Wednesday, January 19, 2011

I've known

for plenty of time that, eventually, I am going to get another tattoo. A smaller one this time, and of a name. "Conchett." Conchett, a boy, was my imaginary friend when I was a young kid.
I have sort of kind of memories of Conchett, and the things we used to do.
Actually, they're probably just those memories you materialize in your mind after hearing stories from family members for years and years. Kyle and Caylynn laugh sometimes at the memory of me, a very small twig of a kid, rambling on in my car seat about the maps Conchett and I made, how we followed the maps all day, and how I'd once seen Conchett save Caylynn from a bear in the woods!
Yes, Conchett was a hero, smart, and quick on his feet. No one told me those last things exactly, but I somehow remember them to be true. I also have a mental image of him in my mind's eye. It's incomplete and vague... but oddly real.

Hearing about Conchett again a few months ago, I felt really inspired. The idea that I've always been exploring and imagining made me happy to think about. And the fact that my imagination as a child had a face, a name, a personality.. how great!
All the sudden it occurred to me that having Conchett's name as a tattoo would be a great reminder to me to keep imagining and and exploring. I feel really solid about it.
I'd have gotten this token already but I've had a hard time deciding HOW I'd like it done. Even with a single name, there are limitless options.. Simplicity or intricacy? Classic or creative? In sight or hidden?

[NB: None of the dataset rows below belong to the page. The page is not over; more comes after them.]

(* ===== verification/Config.v ===== *)
(** Configuration from the environment (internal/config/config.go).

    [os.Getenv] is an argument: it is [""] for an unset variable.
    [time.ParseDuration] is an argument too; the loader only asks whether it
    fails and for its value. *)

From stdpp Require Import base list numbers strings.
From Stdlib Require Import Ascii.
From S2P Require Import Prelude.

(** * Modes and the record *)

Definition ReadOnlyOff : string := "false".
Definition ReadOnlyOn : string := "true".
Definition ReadOnlyDeny : string := "deny".

Record Config := {
  Listen : string;
  Upstream : string;
  DefaultSlaveID : Z;
  CacheTTL : Z;
  CacheServeStale : bool;
  ReadOnly : string;
  AttemptTimeout : Z;
  RequestTimeout : Z;
  RequestDelay : Z;
  ConnectDelay : Z;
  ShutdownTimeout : Z;
  HealthListen : string;
  LogLevel : string;
}.

(** * What the loader uses of the standard library *)

(** [strings.ToLower] on bytes.  No letter outside ASCII is lowered to one of
    the letters of the words the loader compares with. *)
Definition lower_ascii (c : ascii) : ascii :=
  let n := nat_of_ascii c in
  if (65 <=? n)%nat && (n <=? 90)%nat then ascii_of_nat (n + 32) else c.
Fixpoint ToLower (s : string) : string :=
  match s with
  | EmptyString => EmptyString
  | String c s => String (lower_ascii c) (ToLower s)
  end.

(** [strconv.ParseUint(s, 10, 8)]. *)
Definition digit (c : ascii) : option Z :=
  let n := nat_of_ascii c in
  if (48 <=? n)%nat && (n <=? 57)%nat then Some (Z.of_nat n - 48) else None.
Fixpoint parse_digits (acc : Z) (s : string) : option Z :=
  match s with
  | EmptyString => Some acc
  | String c s => d ← digit c; parse_digits (acc * 10 + d) s
  end.
Definition ParseUint8 (s : string) : option Z :=
  match s with
  | EmptyString => None
  | _ => n ← parse_digits 0 s; if decide (n ≤ 255) then Some n else None
  end.

(** * The loader *)

Inductive load_error :=
| ErrRequired (name : string)
| ErrInvalid (name : string)
| ErrNotPositive (name : string)
| ErrReadOnlyMode (value : string)
| ErrTimeoutMismatch (attemptTimeout legacyTimeout : Z).

Definition res (A : Type) : Type := A + load_error.
#[local] Instance res_ret : MRet res := λ A a, inl a.
#[local] Instance res_bind : MBind res := λ A B f m,
  match m with inl a => f a | inr e => inr e end.

Section Loader.
Context (Getenv : string → string) (ParseDuration : string → option Z).

Definition GetEnv (key defaultValue : string) : string :=
  if decide (Getenv key ≠ "") then Getenv key else defaultValue.

(** [if s := os.Getenv(name); s != "" { d, err := time.ParseDuration(s) ... }] *)
Definition load_duration (name : string) (dflt : Z) : res Z :=
  let s := Getenv name in
  if decide (s ≠ "") then
    match ParseDuration s with Some d => inl d | None => inr (ErrInvalid name) end
  else inl dflt.

Definition parsePositiveDuration (name : string) : res (Z * bool) :=
  let s := Getenv name in
  if decide (s = "") then inl (0, false)
  else match ParseDuration s with
       | None => inr (ErrInvalid name)
       | Some d => if decide (d ≤ 0) then inr (ErrNotPositive name) else inl (d, true)
       end.

Definition load_slave_id : res Z :=
  let s := Getenv "MODBUS_SLAVE_ID" in
  if decide (s ≠ "") then
    match ParseUint8 s with Some id => inl id | None => inr (ErrInvalid "MODBUS_SLAVE_ID") end
  else inl 1.

Definition load_readonly : res string :=
  let s := Getenv "MODBUS_READONLY" in
  if decide (s ≠ "") then
    let l := ToLower s in
    if decide (l = "false") then inl ReadOnlyOff
    else if decide (l = "true") then inl ReadOnlyOn
    else if decide (l = "deny") then inl ReadOnlyDeny
    else inr (ErrReadOnlyMode s)
  else inl ReadOnlyOn.

Definition load_attempt_timeout : res Z :=
  '(attemptTimeout, attemptTimeoutSet) ← parsePositiveDuration "MODBUS_ATTEMPT_TIMEOUT";
  '(legacyTimeout, legacyTimeoutSet) ← parsePositiveDuration "MODBUS_TIMEOUT";
  if decide (attemptTimeoutSet = true ∧ legacyTimeoutSet = true ∧ attemptTimeout ≠ legacyTimeout)
  then inr (ErrTimeoutMismatch attemptTimeout legacyTimeout)
  else inl (if attemptTimeoutSet : bool then attemptTimeout
            else if legacyTimeoutSet : bool then legacyTimeout
            else 10 * second).

Definition load_request_timeout : res Z :=
  let s := Getenv "MODBUS_REQUEST_TIMEOUT" in
  if decide (s ≠ "") then
    match ParseDuration s with
    | None => inr (ErrInvalid "MODBUS_REQUEST_TIMEOUT")
    | Some d => if decide (d ≤ 0) then inr (ErrNotPositive "MODBUS_REQUEST_TIMEOUT") else inl d
    end
  else inl (30 * second).

Definition Load : res Config :=
  let upstream := Getenv "MODBUS_UPSTREAM" in
  if decide (upstream = "") then inr (ErrRequired "MODBUS_UPSTREAM") else
  slaveID ← load_slave_id;
  cacheTTL ← load_duration "MODBUS_CACHE_TTL" (10 * second);
  let stale := Getenv "MODBUS_CACHE_SERVE_STALE" in
  let serveStale := if decide (stale ≠ "") then bool_decide (ToLower stale = "true") else false in
  readOnly ← load_readonly;
  attemptTimeout ← load_attempt_timeout;
  requestTimeout ← load_request_timeout;
  requestDelay ← load_duration "MODBUS_REQUEST_DELAY" 0;
  connectDelay ← load_duration "MODBUS_CONNECT_DELAY" 0;
  shutdownTimeout ← load_duration "MODBUS_SHUTDOWN_TIMEOUT" (30 * second);
  mret {| Listen := GetEnv "MODBUS_LISTEN" ":5502"; Upstream := upstream;
          DefaultSlaveID := slaveID; CacheTTL := cacheTTL; CacheServeStale := serveStale;
          ReadOnly := readOnly; AttemptTimeout := attemptTimeout;
          RequestTimeout := requestTimeout; RequestDelay := requestDelay;
          ConnectDelay := connectDelay; ShutdownTimeout := shutdownTimeout;
          HealthListen := Getenv "HEALTH_LISTEN"; LogLevel := GetEnv "LOG_LEVEL" "INFO" |}.

(** * Specification: each field by its own variable *)

(** An optional duration variable has this value. *)
Definition duration_is (name : string) (dflt d : Z) : Prop :=
  Getenv name = "" ∧ d = dflt ∨ Getenv name ≠ "" ∧ ParseDuration (Getenv name) = Some d.

Definition mode_is (mode : string) : Prop :=
  Getenv "MODBUS_READONLY" = "" ∧ mode = ReadOnlyOn ∨
  Getenv "MODBUS_READONLY" ≠ "" ∧ ToLower (Getenv "MODBUS_READONLY") = mode ∧
  (mode = ReadOnlyOff ∨ mode = ReadOnlyOn ∨ mode = ReadOnlyDeny).

Definition slave_is (id : Z) : Prop :=
  Getenv "MODBUS_SLAVE_ID" = "" ∧ id = 1 ∨
  Getenv "MODBUS_SLAVE_ID" ≠ "" ∧ ParseUint8 (Getenv "MODBUS_SLAVE_ID") = Some id.

(** The current and the deprecated name agree where both are set, and either
    alone decides. *)
Definition attempt_timeout_is (d : Z) : Prop :=
  let new := Getenv "MODBUS_ATTEMPT_TIMEOUT" in
  let old := Getenv "MODBUS_TIMEOUT" in
  (new ≠ "" → ParseDuration new = Some d ∧ 0 < d) ∧
  (old ≠ "" → ParseDuration old = Some d ∧ 0 < d) ∧
  (new = "" → old = "" → d = 10 * second).

Record loads (cfg : Config) : Prop := {
  loads_listen : Listen cfg = GetEnv "MODBUS_LISTEN" ":5502";
  loads_upstream : Upstream cfg = Getenv "MODBUS_UPSTREAM" ∧ Upstream cfg ≠ "";
  loads_slave : slave_is (DefaultSlaveID cfg);
  loads_ttl : duration_is "MODBUS_CACHE_TTL" (10 * second) (CacheTTL cfg);
  loads_stale : CacheServeStale cfg = bool_decide (ToLower (Getenv "MODBUS_CACHE_SERVE_STALE") = "true");
  loads_mode : mode_is (ReadOnly cfg);
  loads_attempt : attempt_timeout_is (AttemptTimeout cfg);
  loads_request : duration_is "MODBUS_REQUEST_TIMEOUT" (30 * second) (RequestTimeout cfg) ∧
                  0 < RequestTimeout cfg;
  loads_request_delay : duration_is "MODBUS_REQUEST_DELAY" 0 (RequestDelay cfg);
  loads_connect_delay : duration_is "MODBUS_CONNECT_DELAY" 0 (ConnectDelay cfg);
  loads_shutdown : duration_is "MODBUS_SHUTDOWN_TIMEOUT" (30 * second) (ShutdownTimeout cfg);
  loads_health : HealthListen cfg = Getenv "HEALTH_LISTEN";
  loads_level : LogLevel cfg = GetEnv "LOG_LEVEL" "INFO";
}.

(** * Lemmas *)

Lemma res_bind_inl {A B} (m : res A) (f : A → res B) b :
  (m ≫= f) = inl b ↔ ∃ a, m = inl a ∧ f a = inl b.
Proof.
  destruct m as [a|e]; cbn.
  - split; [by eauto|]. by intros (a' & [= <-] & ?).
  - split; [done|]. by intros (a' & ? & ?).
Qed.

Lemma load_duration_ok name dflt d : load_duration name dflt = inl d ↔ duration_is name dflt d.
Proof.
  unfold load_duration, duration_is. case_decide as Hs.
  - destruct (ParseDuration _) as [d'|]; naive_solver.
  - naive_solver.
Qed.

Lemma load_slave_id_ok id : load_slave_id = inl id ↔ slave_is id.
Proof.
  unfold load_slave_id, slave_is. case_decide as Hs.
  - destruct (ParseUint8 _) as [d'|]; naive_solver.
  - naive_solver.
Qed.

Lemma load_readonly_ok mode : load_readonly = inl mode ↔ mode_is mode.
Proof.
  unfold load_readonly, mode_is, ReadOnlyOff, ReadOnlyOn, ReadOnlyDeny.
  case_decide as Hs; [|naive_solver]. generalize (ToLower (Getenv "MODBUS_READONLY")). intros l.
  destruct (decide (l = "false")) as [->|H1]; [|destruct (decide (l = "true")) as [->|H2];
    [|destruct (decide (l = "deny")) as [->|H3]]].
  4: { split; [done|]. intros [[? _]|(_ & <- & [?|[?|?]])]; done. }
  all: split; [intros [= <-]; right; auto|by intros [[? _]|(_ & <- & _)]].
Qed.

Lemma parsePositiveDuration_ok name d b :
  parsePositiveDuration name = inl (d, b) ↔
  Getenv name = "" ∧ d = 0 ∧ b = false ∨
  Getenv name ≠ "" ∧ ParseDuration (Getenv name) = Some d ∧ 0 < d ∧ b = true.
Proof.
  unfold parsePositiveDuration. case_decide as Hs; [naive_solver|].
  destruct (ParseDuration _) as [d'|]; [|naive_solver].
  case_decide; naive_solver lia.
Qed.

Lemma load_attempt_timeout_ok d : load_attempt_timeout = inl d ↔ attempt_timeout_is d.
Proof.
  unfold load_attempt_timeout, attempt_timeout_is. rewrite res_bind_inl. split.
  - intros ([a ab] & Ha & H). apply res_bind_inl in H as ([l lb] & Hl & H).
    apply parsePositiveDuration_ok in Ha, Hl. case_decide as Hd; [done|]. injection H as <-.
    destruct Ha as [(?&->&->)|(?&?&?&->)], Hl as [(?&->&->)|(?&?&?&->)]; try naive_solver.
    destruct (decide (a = l)) as [->|]; naive_solver.
  - intros (Ha & Hl & Hd).
    assert (∀ name : string, (Getenv name ≠ "" → ParseDuration (Getenv name) = Some d ∧ 0 < d) →
      parsePositiveDuration name =
        inl (if decide (Getenv name = "") then 0 else d, bool_decide (Getenv name ≠ ""))) as Hp.
    { intros name Hn. apply parsePositiveDuration_ok. case_decide; [left|right].
      - by rewrite bool_decide_false by naive_solver.
      - rewrite bool_decide_true by done. naive_solver. }
    eexists. split; [by apply Hp|]. cbn beta iota. apply res_bind_inl. eexists. split; [by apply Hp|].
    cbn beta iota.
    destruct (decide (Getenv "MODBUS_ATTEMPT_TIMEOUT" = "")) as [Ea|Ea],
      (decide (Getenv "MODBUS_TIMEOUT" = "")) as [El|El];
      rewrite ?Ea, ?El, ?(bool_decide_true (Getenv "MODBUS_ATTEMPT_TIMEOUT" ≠ "")),
        ?(bool_decide_true (Getenv "MODBUS_TIMEOUT" ≠ "")) by done; cbn;
      rewrite decide_False by naive_solver; f_equal; naive_solver.
Qed.

Lemma load_request_timeout_ok d :
  load_request_timeout = inl d ↔ duration_is "MODBUS_REQUEST_TIMEOUT" (30 * second) d ∧ 0 < d.
Proof.
  unfold load_request_timeout, duration_is. case_decide as Hs.
  - destruct (ParseDuration _) as [d'|]; [case_decide|]; naive_solver lia.
  - split; [intros [= <-]; by split; [left|]|]. naive_solver.
Qed.

(** ** Properties *)

Lemma stale_flag s :
  (if decide (s ≠ "") then bool_decide (ToLower s = "true") else false) =
  bool_decide (ToLower s = "true").
Proof. case_decide as Hs; [done|by subst s]. Qed.

Lemma Load_inl cfg :
  Load = inl cfg ↔
  Getenv "MODBUS_UPSTREAM" ≠ "" ∧
  load_slave_id = inl (DefaultSlaveID cfg) ∧
  load_duration "MODBUS_CACHE_TTL" (10 * second) = inl (CacheTTL cfg) ∧
  load_readonly = inl (ReadOnly cfg) ∧
  load_attempt_timeout = inl (AttemptTimeout cfg) ∧
  load_request_timeout = inl (RequestTimeout cfg) ∧
  load_duration "MODBUS_REQUEST_DELAY" 0 = inl (RequestDelay cfg) ∧
  load_duration "MODBUS_CONNECT_DELAY" 0 = inl (ConnectDelay cfg) ∧
  load_duration "MODBUS_SHUTDOWN_TIMEOUT" (30 * second) = inl (ShutdownTimeout cfg) ∧
  Listen cfg = GetEnv "MODBUS_LISTEN" ":5502" ∧ Upstream cfg = Getenv "MODBUS_UPSTREAM" ∧
  CacheServeStale cfg = bool_decide (ToLower (Getenv "MODBUS_CACHE_SERVE_STALE") = "true") ∧
  HealthListen cfg = Getenv "HEALTH_LISTEN" ∧ LogLevel cfg = GetEnv "LOG_LEVEL" "INFO".
Proof.
  unfold Load. rewrite stale_flag. case_decide as Hu; [naive_solver|]. split.
  - intros H. repeat (apply res_bind_inl in H as (? & -> & H)). injection H as <-. by split_and!.
  - intros (_ & -> & -> & -> & -> & -> & -> & -> & -> & H). cbn. unfold mret, res_ret. f_equal.
    destruct cfg. cbn in *. naive_solver.
Qed.

(** C36 The loader accepts an environment exactly when every variable it reads
    is acceptable, and then every field has the value its own variable (or its
    documented default) gives it: durations parse, the two timeouts are
    positive, the deprecated timeout name agrees with the current one, the
    slave id is a byte, and the read-only mode is one of the three modes in
    any case. *)
Theorem Load_correct (cfg : Config) : Load = inl cfg ↔ loads cfg.
Proof.
  rewrite Load_inl, load_slave_id_ok, load_readonly_ok, load_attempt_timeout_ok,
    load_request_timeout_ok, !load_duration_ok.
  split.
  - intros (Hu & ? & ? & ? & ? & ? & ? & ? & ? & ? & Hup & ? & ? & ?).
    split; try done. by rewrite Hup.
  - intros [? [Hup Hne] ? ? ? ? ? [? ?] ? ? ? ? ?]. by split_and!; try done; rewrite <- Hup.
Qed.

Lemma loaded_mode cfg :
  Load = inl cfg →
  ReadOnly cfg = ReadOnlyOff ∨ ReadOnly cfg = ReadOnlyOn ∨ ReadOnly cfg = ReadOnlyDeny.
Proof.
  intros H. apply Load_inl in H as (_ & _ & _ & H & _). apply load_readonly_ok in H.
  destruct H as [[_ ->]|(_ & _ & H)]; auto.
Qed.

End Loader.

(** ** Examples *)
Example ToLower_deny : ToLower "DeNy" = "deny". Proof. reflexivity. Qed.
Example ParseUint8_255 : ParseUint8 "255" = Some 255. Proof. reflexivity. Qed.
Example ParseUint8_256 : ParseUint8 "256" = None. Proof. reflexivity. Qed.
Example ParseUint8_sign : ParseUint8 "+5" = None. Proof. reflexivity. Qed.
Example Load_upstream_only :
  Load (λ k, if decide (k = "MODBUS_UPSTREAM") then "10.0.0.2:502" else "") (λ _, None) =
  inl {| Listen := ":5502"; Upstream := "10.0.0.2:502"; DefaultSlaveID := 1;
         CacheTTL := 10 * second; CacheServeStale := false; ReadOnly := ReadOnlyOn;
         AttemptTimeout := 10 * second; RequestTimeout := 30 * second; RequestDelay := 0;
         ConnectDelay := 0; ShutdownTimeout := 30 * second; HealthListen := "";
         LogLevel := "INFO" |}.
Proof. reflexivity. Qed.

We'll see. But I'm getting impatient so you know, I'll probably rush into a decision and learn to love whatever comes of it, no matter what. As long as it's his name, the rest doesn't matter too much. Tattoos make things you believe to be bigger and better than yourself somehow a part of you. The images outlast your life.

jk I wont rush-
but I'll focus and get a dang decision made, that's for sure.